If the Benchmark Replacement as determined pursuant to clause (1), (2) or (3) above would be less than the Floor, the Benchmark Replacement will be deemed to be the Floor for the purposes of this Agreement and the other Loan Documents.

“Benchmark Replacement Adjustment” means, with respect to any replacement of the then-current Benchmark with an Unadjusted Benchmark Replacement for any applicable Interest Period and Available Tenor for any setting of such Unadjusted Benchmark Replacement:

(1)    for purposes of clauses (1) and (2) of the definition of “Benchmark Replacement,” the first alternative set forth in the order below that can be determined by the Administrative Agent:

a.the spread adjustment, or method for calculating or determining such spread adjustment, (which may be a positive or negative value or zero) as of the Reference Time such Benchmark Replacement is first set for such Interest Period that has been selected or recommended by the Relevant Governmental Body for the replacement of such Benchmark with the applicable Unadjusted Benchmark Replacement for the applicable Corresponding Tenor;

b.the spread adjustment (which may be a positive or negative value or zero) as of the Reference Time such Benchmark Replacement is first set for such Interest Period that would apply to the fallback rate for a derivative transaction referencing the ISDA Definitions to be effective upon an index cessation event with respect to such Benchmark for the applicable Corresponding Tenor; and

(2)    for purposes of clause (3) of the definition of “Benchmark Replacement,” the spread adjustment, or method for calculating or determining such spread adjustment, (which may be a positive or negative value or zero) that has been selected by the Administrative Agent and the Borrower for the applicable Corresponding Tenor giving due consideration to (i) any selection or recommendation of a spread adjustment, or method for calculating or determining such spread adjustment, for the replacement of such Benchmark with the applicable Unadjusted Benchmark Replacement by the Relevant Governmental Body on the applicable Benchmark Replacement Date or (ii) any evolving or then-prevailing market convention for determining a spread adjustment, or method for calculating or determining such spread adjustment, for the replacement of such Benchmark with the applicable Unadjusted Benchmark Replacement for syndicated credit facilities denominated in the applicable Agreed Currency at such time;
    7

provided that, in the case of clause (1) above, such adjustment is displayed on a screen or other information service that publishes such Benchmark Replacement Adjustment from time to time as selected by the Administrative Agent in its reasonable discretion.

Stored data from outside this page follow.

(* ===== verification/SgxVm.v ===== *)
(** * The host side of the enclave: cosmwasm/packages/sgx-vm/src

    ffi.rs, errors/, traits.rs, context.rs, wasmi/exports.rs (the ocalls), wasmi/wrapper.rs
    (the calls into the enclave), wasmi/results.rs, instance.rs, calls.rs, backends/enclave.rs
    and testing/storage.rs.  Boxes on the heap of the host are maps from addresses to values,
    so that a box that is freed twice or used after it was freed is visible.  The answers of
    the ocalls make an instance of the class [Host] that the enclave was proved against. *)

From Stdlib Require Import Strings.String.
From stdpp Require Import base tactics list numbers strings ssreflect gmap.
From S2P Require Import Prelude Crypto Storage EnclaveDb Ecalls.

Local Open Scope string_scope.
Local Open Scope list_scope.

(** ** ffi.rs *)

Record GasInfo : Type := mkGasInfo { gas_cost : Z; externally_used : Z }.
Definition with_cost (amount : Z) : GasInfo := mkGasInfo amount 0.
Definition with_externally_used (amount : Z) : GasInfo := mkGasInfo 0 amount.
Definition free_gas : GasInfo := mkGasInfo 0 0.

Inductive FfiError : Type :=
| ForeignPanic
| BadArgument
| FfiInvalidUtf8
| FfiOutOfGas
| FfiUnknown (msg : option string)
| UserErr (msg : string).

(** [FfiResult<T>]; a panic of the implementation is [Panic]. *)
Abbreviation FfiResult T := ((result FfiError T) * GasInfo)%type.

(** ** errors *)

Inductive RegionValidationError : Type :=
| LengthExceedsCapacity (length capacity : Z)
| OutOfRange (offset capacity : Z)
| ZeroOffset.

Inductive CommunicationError : Type :=
| DerefErr (offset : Z) (msg : string)
| InvalidOrder (value : Z)
| InvalidRegion (source : RegionValidationError)
| CommInvalidUtf8 (msg : string)
| RegionLengthTooBig (length max_length : Z)
| RegionTooSmall (size required : Z)
| ZeroAddress.

(** errors/enclave.rs: an error of the enclave or of the SGX call itself. *)
Inductive VmEnclaveError : Type :=
| EnclaveSideErr (error : EnclaveError)
| SdkErr (status : Z).

Inductive VmError : Type :=
| CacheErr (msg : string)
| CommunicationErr (source : CommunicationError)
| CompileErr (msg : string)
| ConversionErr (from_type to_type input : string)
| VmGenericErr (msg : string)
| InstantiationErr (msg : string)
| IntegrityErr
| IteratorDoesNotExist (id : Z)
| VmParseErr (target msg : string)
| VmSerializeErr (source msg : string)
| ResolveErr (msg : string)
| RuntimeErr (msg : string)
| StaticValidationErr (msg : string)
| UninitializedContextData (kind : string)
| FfiErr (source : FfiError)
| GasDepletion
| WriteAccessDenied
| EnclaveErr (source : VmEnclaveError).

Abbreviation VmResult := (result VmError).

“Benchmark Replacement Conforming Changes” means, with respect to any Benchmark Replacement, any technical, administrative or operational changes (including changes to the definition of “Alternate Base Rate,” the definition of “Business Day,” the definition of “Interest Period,” timing and frequency of determining rates and making payments of interest, timing of borrowing requests or prepayment, conversion or continuation notices, length of lookback periods, the applicability of breakage provisions, and other technical, administrative or operational matters) that the Administrative Agent decides may be appropriate to reflect the adoption and implementation of such Benchmark Replacement and to permit the administration thereof by the Administrative Agent in a manner substantially consistent with market practice (or, if the Administrative Agent decides that adoption of any portion of such market practice is not administratively feasible or if the Administrative Agent determines that no market practice for the administration of such Benchmark Replacement exists, in such other manner of administration as the Administrative Agent decides is reasonably necessary in connection with the administration of this Agreement and the other Loan Documents).

“Benchmark Replacement Date” means the earliest to occur of the following events with respect to the then-current Benchmark:

(3)    in the case of clause (1) or (2) of the definition of “Benchmark Transition Event,” the later of (a) the date of the public statement or publication of information referenced therein and (b) the date on which the administrator of such Benchmark (or the published component used in the calculation thereof) permanently or indefinitely ceases to provide all Available Tenors of such Benchmark (or such component thereof);

(4)    in the case of clause (3) of the definition of “Benchmark Transition Event,” the date of the public statement or publication of information referenced therein; or

(5)    in the case of a Term SOFR Transition Event, the date that is thirty (30) days after the date a Term SOFR Notice is provided to the Lenders and the Borrower pursuant to Section 2.14(c); or

(6)    in the case of an Early Opt-in Election, the sixth (6th) Business Day after the date notice of such Early Opt-in Election is provided to the Lenders, so long as the Administrative Agent has not received, by 5:00 p.m. (New York City time) on the fifth (5th) Business Day after the date notice of such Early Opt-in Election is provided to the 
    8

Lenders, written notice of objection to such Early Opt-in Election from Lenders comprising the Required Lenders.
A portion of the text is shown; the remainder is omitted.